Abstract
Extremities are the area of the body most commonly affected by frostbite, which can also affect the face, ears, perineum, or genitals. Optimum management has moved away from early amputation and debridement toward maximizing tissue preservation and delaying surgical intervention. Increasing length of digit amputation increases morbidity, in terms of loss of hand function, experienced by patients. Reconstruction of affected digits is limited by bone necrosis, which often leads to shortened residual stumps and limited functional outcomes. This case describes the management of a severe frostbite injury affecting both hands and feet in a 39-y-old man, sustained during descent of Mount Everest. The use of a pedicled abdominal flap to provide soft-tissue cover permitted optimized digit length and function and sensate digits. The case highlights the benefits of early multidisciplinary team involvement in the management of severe frostbite to optimize functional outcome.
Introduction
Frostbite is defined as a cold thermal injury occurring in tissues exposed to temperatures below their freezing point, typically –0.5°C. Frostbite can also occur during sustained nonfreezing cooling at temperatures of up to +2°C. 1 Historically prevalent in military populations, it has become increasingly common in civilian populations exposed to extreme cold through occupation (handling of liquid CO2 or NO2), recreation (winter sports and mountaineering), homelessness (inadequate clothing and shelter for environmental conditions), and substance abuse (impaired decision making and lack of capacity to seek shelter).2,3 The extent of injury depends on numerous factors, including outright temperature, wind chill, length of exposure, wet/dry exposure, adequacy of clothing, nutritional status, individual susceptibility, and comorbidity, notably peripheral vascular disease and neuropathies.4,5
The management of frostbite can be divided into prehospital and hospital phases. The focus of prehospital care is moving the patient out of the exposed environment, local rewarming, and prevention of refreezing injury.6,7 Aspirin and ibuprofen have been shown to be of benefit because of their respective rheologic and prostaglandin effects, which inhibit platelet aggregation. 8 Once in the hospital, management should focus on correcting systemic hypothermia, after which a detailed assessment of the affected area should be performed.
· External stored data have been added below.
Lemma rotated_lookup peers counter (i : nat) :
  0 <= counter -> (i < length peers)%nat -> rotated peers counter !! i = peers !! Z.to_nat ((counter + Z.of_nat i) mod len peers).
Proof.
  intros Hc Hi. unfold rotated, len. set (n := Z.of_nat (length peers)). pose proof (Z.mod_pos_bound counter n) as Hr.
  set (r := counter mod n) in *. assert (Hmod : (counter + Z.of_nat i) mod n = (r + Z.of_nat i) mod n) by (unfold r; by rewrite Zplus_mod_idemp_l).
  rewrite Hmod. destruct (decide (r + Z.of_nat i < n)) as [Hlt|Hge].
  - rewrite lookup_app_l by (rewrite length_drop; lia). rewrite lookup_drop, Z.mod_small by lia. f_equal. lia.
  - rewrite lookup_app_r by (rewrite length_drop; lia). rewrite length_drop. rewrite lookup_take_lt by lia.
    replace (r + Z.of_nat i) with ((r + Z.of_nat i - n) + 1 * n) by lia. rewrite Z.mod_add, Z.mod_small by lia. f_equal. lia.
Qed.

(** The peers that a search visits before it finds one. *)
Lemma fair_find_visits n f peers counter (visited rest : list (PeerId * PeerTuple)) id (t : PeerTuple) :
  0 <= counter -> counter + Z.of_nat (length visited) < 2 ^ 64 - 1 -> (length visited < n)%nat ->
  (forall i, (i < length (visited ++ (id, t) :: rest))%nat ->
     (visited ++ (id, t) :: rest) !! i = peers !! Z.to_nat ((counter + Z.of_nat i) mod len peers)) ->
  Forall (fun x => f (peer_of x) = false) visited -> f (peer_of (id, t)) = true ->
  fair_find_loop n f peers counter = (Some id, counter + Z.of_nat (length visited) + 1).
Proof.
  revert n counter. induction visited as [|x visited IH]; intros n counter Hc Hlt Hn Hl Hv Ht; (destruct n as [|n]; [lia|]);
    cbn [fair_find_loop length app] in *.
  - specialize (Hl 0%nat). cbn in Hl. rewrite Z.add_0_r in Hl. rewrite <- Hl, Ht by lia. cbn [fst].
    rewrite as_u_id by (unfold fits; lia). f_equal. lia.
  - apply Forall_cons in Hv as [Hv0 Hv]. pose proof (Hl 0%nat) as Hl0. cbn in Hl0. rewrite Z.add_0_r in Hl0. rewrite <- Hl0 by lia.
    rewrite Hv0, as_u_id by (unfold fits; lia). rewrite (IH n (counter + 1)); [f_equal; lia | lia | lia | lia | | done | done].
    intros i Hi. etransitivity; [apply (Hl (S i)); lia|]. do 3 f_equal. lia.
Qed.

(** Consecutive searches. *)
Fixpoint fair_finds (n : nat) f self : list (option PeerId) :=
  match n with
  | O => []
  | S n => let '(r, self) := fair_find f self in r :: fair_finds n f self
  end.

(** The peers that satisfy the condition. *)
Definition matching (f : Peer -> bool) peers : list (PeerId * PeerTuple) := filter (fun x => f (peer_of x) = true) peers.

Lemma matching_none f peers : Forall (fun x => f (peer_of x) = false) peers -> matching f peers = [].
Proof. unfold matching. induction 1 as [|x l Hx _ IH]; [done|]. rewrite filter_cons_False by congruence. done. Qed.

Lemma matching_split f visited x rest :
  Forall (fun x => f (peer_of x) = false) visited -> f (peer_of x) = true ->
  matching f (visited ++ x :: rest) = x :: matching f rest.
Proof.
  intros Hv Hx. unfold matching. rewrite filter_app, filter_cons_True by done. fold (matching f visited). by rewrite matching_none.
Qed.

Lemma fair_finds_segment f peers segment counter :
  0 <= counter -> counter + Z.of_nat (length segment) < 2 ^ 64 - 1 -> (length segment <= length peers)%nat ->
  (forall i, (i < length segment)%nat -> segment !! i = peers !! Z.to_nat ((counter + Z.of_nat i) mod len peers)) ->
  fair_finds (length (matching f segment)) f (mkPeerManager peers counter) = (fun x => Some x.1) <$> matching f segment.
Proof.
  remember (length segment) as n eqn:Hn. revert segment counter Hn. induction n as [n IH] using lt_wf_ind. intros segment counter -> Hc Hlt Hle Hl.
  destruct (decide (Forall (fun x => f (peer_of x) = false) segment)) as [Hall|Hex].
  { by rewrite matching_none. }
  assert (Hsplit : exists visited id t rest, segment = visited ++ (id, t) :: rest /\ Forall (fun x => f (peer_of x) = false) visited /\ f (peer_of (id, t)) = true).
  { clear -Hex. induction segment as [|[id t] segment IH]; [by destruct Hex|]. destruct (f (peer_of (id, t))) eqn:E.
    - exists [], id, t, segment. by split_and!.
    - destruct IH as (visited & id' & t' & rest & -> & ? & ?); [intros ?; apply Hex; by constructor|].
      exists ((id, t) :: visited), id', t', rest. split_and!; [done | by constructor | done]. }
  destruct Hsplit as (visited & id & t & rest & -> & Hv & Ht). rewrite length_app in *. cbn [length] in *.
  rewrite (matching_split f visited (id, t) rest Hv Ht).
  cbn [app length fair_finds fmap list_fmap fst]. unfold fair_find. cbn [pm_peers pm_counter].
  rewrite (fair_find_visits _ f peers counter visited rest id t); [| done | lia | lia | rewrite length_app; done | done | done].
  f_equal. apply (IH (length rest)); [lia | done | lia | lia | lia|]. intros i Hi. specialize (Hl (length visited + S i)%nat).
  rewrite lookup_app_r in Hl by lia. replace (length visited + S i - length visited)%nat with (S i) in Hl by lia.
  etransitivity; [apply Hl; lia|]. do 3 f_equal. lia.
Qed.

(** ** Claims *)

(** C18. The peer manager is a finite map from identifiers to peers: on a sorted vector the bisection finds a peer exactly if
    it is present, and adding, updating and removing peers change the map accordingly and keep the vector sorted. *)
Theorem peer_manager_refines self id (f : PeerTuple -> PeerTuple) (peer : Peer) :
  sorted (pm_peers self) ->
  let m := peers_map (pm_peers self) in
  PeerManager_get self id = m !! id
  /\ (let self' := PeerManager_add self peer in sorted (pm_peers self') /\ peers_map (pm_peers self') = <[peer_id peer := (peer, None)]> m)
  /\ (let self' := PeerManager_get_mut f self id in sorted (pm_peers self') /\ peers_map (pm_peers self') = alter f id m)
  /\ (let r := PeerManager_remove self id in r.1 = m !! id /\ sorted (pm_peers r.2) /\ peers_map (pm_peers r.2) = delete id m).
Proof.
  intros Hs. cbn zeta. split_and!; [by apply inner_get | by apply inner_insert | by apply inner_insert | by apply inner_get_mut |
    by apply inner_get_mut | ..]; destruct (inner_remove (pm_peers self) id Hs) as (? & ? & ?); unfold PeerManager_remove;
    by destruct (PeerManagerInner_remove (pm_peers self) id).
Qed.

(** The search for a peer is fair: it finds one whenever some peer satisfies the condition, and as many searches in a
    row as there are such peers return each of them once, as long as the counter does not overflow. *)
Theorem fair_find_fair f self :
  0 <= pm_counter self -> pm_counter self + len (pm_peers self) < 2 ^ 64 - 1 ->
  fair_finds (length (matching f (pm_peers self))) f self ≡ₚ (fun x => Some x.1) <$> matching f (pm_peers self)
  /\ (matching f (pm_peers self) = [] -> (fair_find f self).1 = None).
Proof.
  intros Hc Hlt. set (seg := rotated (pm_peers self) (pm_counter self)).
  assert (Hp : seg ≡ₚ pm_peers self) by apply rotated_permutation. assert (Hlen : length seg = length (pm_peers self)) by by rewrite Hp.
  assert (Hm : matching f seg ≡ₚ matching f (pm_peers self)) by (unfold matching; by rewrite Hp). split.
  - rewrite <- (Permutation_length Hm). etransitivity; [|by apply fmap_Permutation]. destruct self as [peers counter]. cbn in *.
    rewrite (fair_finds_segment f peers seg counter); [done | done | | lia |].
    + unfold len in Hlt. lia.
    + intros i Hi. apply rotated_lookup; [done | lia].
  - intros Hn. unfold fair_find. destruct (fair_find_loop _ _ _ _) as [r c] eqn:E. cbn. destruct (decide (pm_peers self = [])) as [Hne|Hne].
    { rewrite Hne in E. by injection E. }
    change r with (r, c).1. rewrite <- E. apply fair_find_None; [|done]. intros x Hx. destruct (f (peer_of x)) eqn:Ef; [|done]. exfalso.
    eapply (not_elem_of_nil x). rewrite <- Hn. by apply list_elem_of_filter.
Qed.
End manager.

(** ** Evaluation *)

Module Examples.

#[export] Instance number_ids : PeerIds := {| PeerId := Z; Multiaddr := string; peer_id_cmp := Z.compare |}.
#[export] Instance number_ids_ok : PeerIdsOk.
Proof.
  split; cbn.
  - intros x y. apply Z.compare_eq_iff.
  - intros x y. apply Z.compare_antisym.
  - intros x y z. rewrite !Z.compare_lt_iff. lia.
Qed.

Definition info : PeerInfo := mkPeerInfo "/ip4/10.0.0.1/tcp/15600"%string "peer"%string Known.
Definition peer (id : Z) (solid : Z) : Peer :=
  set_latest_milestone_index (MilestoneIndex_new 9) (set_solid_milestone_index (MilestoneIndex_new solid) (Peer_new id info)).

(** Three peers, two of which have the data of milestone 5. *)
Definition manager : PeerManager :=
  foldl PeerManager_add PeerManager_new [peer 7 8; peer 3 2; peer 5 6].

Lemma manager_sorted : sorted (pm_peers manager) /\ (pm_peers manager).*1 = [3; 5; 7].
Proof. split; [|reflexivity]. unfold sorted. vm_compute. repeat constructor. Qed.

Lemma peer_manager_refines_witness :
  PeerManager_get manager 5 = Some (peer 5 6, None)
  /\ sorted (pm_peers (PeerManager_add manager (peer 4 1))) /\ PeerManager_get manager 4 = None.
Proof.
  destruct (peer_manager_refines manager 5 (fun t => t) (peer 4 1) (proj1 manager_sorted)) as (Hg & [Hs _] & _).
  split; [rewrite Hg; reflexivity|]. split; [exact Hs | reflexivity].
Defined.

Lemma fair_find_fair_witness :
  fair_finds 2 (fun p => has_data p (MilestoneIndex_new 5)) manager ≡ₚ [Some 5; Some 7].
Proof. apply (fair_find_fair (fun p => has_data p (MilestoneIndex_new 5)) manager); vm_compute; [discriminate | reflexivity]. Defined.
End Examples.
Imaging options provide information on tissue perfusion and bone viability. 9 If the injury is less than 24 h old, thrombolysis with tissue plasminogen activator should be considered. 9 Iloprost infusion is associated with vasodilatation and platelet inhibition and has been found to reduce the need for amputation.10,11 Hyperbaric oxygen therapy has also been found to decrease ischemia-reperfusion injury and accelerate demarcation between viable and nonviable tissue. 12
Classification systems in use include those by Cauchy et al, who classified injury severity by clinical and radiological findings on day 2 postinjury (Table 1). The need for urgent amputation is rare and its use is contraindicated before detailed imaging, to permit complete demarcation of viable tissue. 13
Classification of frostbite*
Adapted from Cauchy et al. 24
Case Report
A right-hand–dominant, 39-y-old man experienced prolonged exposure during descent from a successful attempt to summit Mount Everest (8848 m), sustaining severe frostbite injuries to both hands and feet. Rewarming was initiated on the South Col (7950 m). After delayed evacuation, he was managed with further rewarming and iloprost infusion on days 4 to 9 postinjury, followed by hyperbaric oxygen therapy. After demarcation of the injury and visible ongoing necrosis, advice was sought via the British Mountaineering Council Frostbite e-referral system (

Initial assessment in the UK. On the left hand, dry, clean necrosis of the distal thumb; the first digit extending to the proximal interphalangeal joint; and the second, third, and fourth digits to the metacarpophalangeal joints. On the right hand, the thumb was unaffected; however, all the other digits exhibited dry and clean necrosis extending to the metacarpophalangeal joints. These areas of necrosis were well demarcated by this time.
Technetium-99 scanning revealed nonviable bone in the proximal phalanges of the fingers and toes, except for the thumbs (grade 4 frostbite injury; Table 1). Damage to the toes prevented their use as donor sites. Multidisciplinary discussion took place with the patient, including a vascular surgeon, plastic surgeon, and hand physiotherapist, giving priority to the patient's dominant right hand. The tissues were allowed to demarcate fully over several weeks.
It was evident that complete debridement would leave bone exposed without adequate soft-tissue coverage (Figure 2). To maximize remaining digit length, use of a pedicled abdominal flap was chosen (Figures 3 and 4). An interval of 4 wk allowed sufficient neovascularization of the flap before division and skin grafting of raw areas (Figure 5). Importantly, a second technetium-99 scan identified viability of the previously ischemic bone. Salvage of the ischemic bone and soft-tissue grafting permitted an additional 1 cm of digital length for each finger treated. Sensitivity to pressure, pain, and temperature was preserved and has permitted subsequent mountaineering expeditions, including an ascent of the Matterhorn (4478 m) 13 mo after the injuries discussed here.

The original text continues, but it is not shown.